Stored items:
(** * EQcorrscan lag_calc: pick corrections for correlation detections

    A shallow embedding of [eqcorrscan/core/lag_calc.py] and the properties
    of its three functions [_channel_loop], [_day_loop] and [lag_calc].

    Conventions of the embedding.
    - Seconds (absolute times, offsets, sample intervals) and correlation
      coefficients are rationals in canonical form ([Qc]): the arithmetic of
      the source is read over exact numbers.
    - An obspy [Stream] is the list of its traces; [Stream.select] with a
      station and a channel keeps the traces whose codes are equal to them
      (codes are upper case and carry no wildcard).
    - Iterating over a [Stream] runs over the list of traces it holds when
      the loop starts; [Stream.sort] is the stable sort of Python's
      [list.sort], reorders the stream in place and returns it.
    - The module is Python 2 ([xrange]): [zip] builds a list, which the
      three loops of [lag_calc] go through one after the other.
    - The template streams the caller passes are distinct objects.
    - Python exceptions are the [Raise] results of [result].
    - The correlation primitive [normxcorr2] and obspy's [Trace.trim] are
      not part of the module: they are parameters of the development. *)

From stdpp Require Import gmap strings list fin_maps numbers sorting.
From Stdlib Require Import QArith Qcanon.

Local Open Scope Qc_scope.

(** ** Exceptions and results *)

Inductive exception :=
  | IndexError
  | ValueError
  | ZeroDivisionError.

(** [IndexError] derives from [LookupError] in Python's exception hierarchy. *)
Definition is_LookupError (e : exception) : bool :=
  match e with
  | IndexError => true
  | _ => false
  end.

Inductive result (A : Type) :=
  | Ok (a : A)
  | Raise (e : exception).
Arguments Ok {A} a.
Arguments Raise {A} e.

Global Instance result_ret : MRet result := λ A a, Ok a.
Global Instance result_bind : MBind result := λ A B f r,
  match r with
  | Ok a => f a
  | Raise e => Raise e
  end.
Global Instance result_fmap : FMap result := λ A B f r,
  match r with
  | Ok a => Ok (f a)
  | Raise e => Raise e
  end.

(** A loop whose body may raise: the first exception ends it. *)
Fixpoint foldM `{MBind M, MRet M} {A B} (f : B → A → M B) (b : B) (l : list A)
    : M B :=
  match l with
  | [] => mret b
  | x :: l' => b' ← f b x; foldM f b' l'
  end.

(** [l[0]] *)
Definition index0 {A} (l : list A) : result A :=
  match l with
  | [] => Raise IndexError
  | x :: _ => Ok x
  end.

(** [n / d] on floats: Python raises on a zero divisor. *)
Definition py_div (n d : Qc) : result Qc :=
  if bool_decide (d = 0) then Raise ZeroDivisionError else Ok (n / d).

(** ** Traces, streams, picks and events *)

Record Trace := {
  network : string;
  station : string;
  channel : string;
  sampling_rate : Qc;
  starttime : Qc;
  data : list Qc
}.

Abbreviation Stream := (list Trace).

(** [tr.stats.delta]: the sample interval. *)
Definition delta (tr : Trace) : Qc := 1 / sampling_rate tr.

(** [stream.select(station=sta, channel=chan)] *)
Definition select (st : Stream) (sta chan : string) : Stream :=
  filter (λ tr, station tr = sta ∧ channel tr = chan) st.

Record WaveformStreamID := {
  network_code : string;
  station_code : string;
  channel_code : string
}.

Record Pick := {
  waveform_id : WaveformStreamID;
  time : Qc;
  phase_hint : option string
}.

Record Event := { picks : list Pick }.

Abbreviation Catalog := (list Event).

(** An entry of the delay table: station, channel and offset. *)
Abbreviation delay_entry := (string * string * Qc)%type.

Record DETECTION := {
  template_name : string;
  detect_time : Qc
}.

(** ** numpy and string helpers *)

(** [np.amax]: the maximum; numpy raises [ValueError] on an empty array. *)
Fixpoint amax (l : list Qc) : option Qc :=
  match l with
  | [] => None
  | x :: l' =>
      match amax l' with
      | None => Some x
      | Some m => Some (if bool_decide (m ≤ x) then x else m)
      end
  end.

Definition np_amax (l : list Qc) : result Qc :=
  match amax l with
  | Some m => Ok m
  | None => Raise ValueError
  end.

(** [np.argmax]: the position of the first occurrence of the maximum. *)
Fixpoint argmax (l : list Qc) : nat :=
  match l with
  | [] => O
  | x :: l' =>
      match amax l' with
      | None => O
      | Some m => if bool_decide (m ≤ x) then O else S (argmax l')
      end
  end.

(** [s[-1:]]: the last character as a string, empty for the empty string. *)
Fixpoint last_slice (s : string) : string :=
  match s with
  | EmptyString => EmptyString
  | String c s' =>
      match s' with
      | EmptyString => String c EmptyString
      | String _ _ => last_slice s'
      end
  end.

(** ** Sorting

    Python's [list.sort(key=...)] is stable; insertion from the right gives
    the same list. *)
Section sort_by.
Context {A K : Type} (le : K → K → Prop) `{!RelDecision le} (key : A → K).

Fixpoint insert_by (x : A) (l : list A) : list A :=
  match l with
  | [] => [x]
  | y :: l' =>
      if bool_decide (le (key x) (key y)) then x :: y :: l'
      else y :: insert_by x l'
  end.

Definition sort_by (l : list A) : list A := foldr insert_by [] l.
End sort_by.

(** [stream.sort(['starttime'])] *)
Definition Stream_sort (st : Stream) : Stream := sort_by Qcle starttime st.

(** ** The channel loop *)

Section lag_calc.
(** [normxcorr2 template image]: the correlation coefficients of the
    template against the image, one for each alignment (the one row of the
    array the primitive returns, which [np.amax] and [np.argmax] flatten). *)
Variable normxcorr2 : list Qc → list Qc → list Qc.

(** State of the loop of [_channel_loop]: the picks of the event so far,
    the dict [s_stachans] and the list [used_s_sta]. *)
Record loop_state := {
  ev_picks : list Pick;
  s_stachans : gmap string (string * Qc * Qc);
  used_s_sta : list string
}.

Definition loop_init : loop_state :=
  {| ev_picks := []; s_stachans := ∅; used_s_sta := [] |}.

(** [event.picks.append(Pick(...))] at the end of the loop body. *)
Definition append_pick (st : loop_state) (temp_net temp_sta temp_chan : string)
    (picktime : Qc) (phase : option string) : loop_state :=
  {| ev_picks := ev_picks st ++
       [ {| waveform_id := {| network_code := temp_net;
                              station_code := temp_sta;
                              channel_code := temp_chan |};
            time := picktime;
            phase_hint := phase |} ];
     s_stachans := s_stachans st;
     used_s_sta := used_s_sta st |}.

[PROBLEM REQUIREMENTS]
The answer must contain only the lines from the one with "the dict [s_stachans]" to the end of the entries above, each written out exactly.

[EXPECTED ANSWER]
    the dict [s_stachans] and the list [used_s_sta]. *)
Record loop_state := {
  ev_picks : list Pick;
  s_stachans : gmap string (string * Qc * Qc);
  used_s_sta : list string
}.

Definition loop_init : loop_state :=
  {| ev_picks := []; s_stachans := ∅; used_s_sta := [] |}.

(** [event.picks.append(Pick(...))] at the end of the loop body. *)
Definition append_pick (st : loop_state) (temp_net temp_sta temp_chan : string)
    (picktime : Qc) (phase : option string) : loop_state :=
  {| ev_picks := ev_picks st ++
       [ {| waveform_id := {| network_code := temp_net;
                              station_code := temp_sta;
                              channel_code := temp_chan |};
            time := picktime;
            phase_hint := phase |} ];
     s_stachans := s_stachans st;
     used_s_sta := used_s_sta st |}.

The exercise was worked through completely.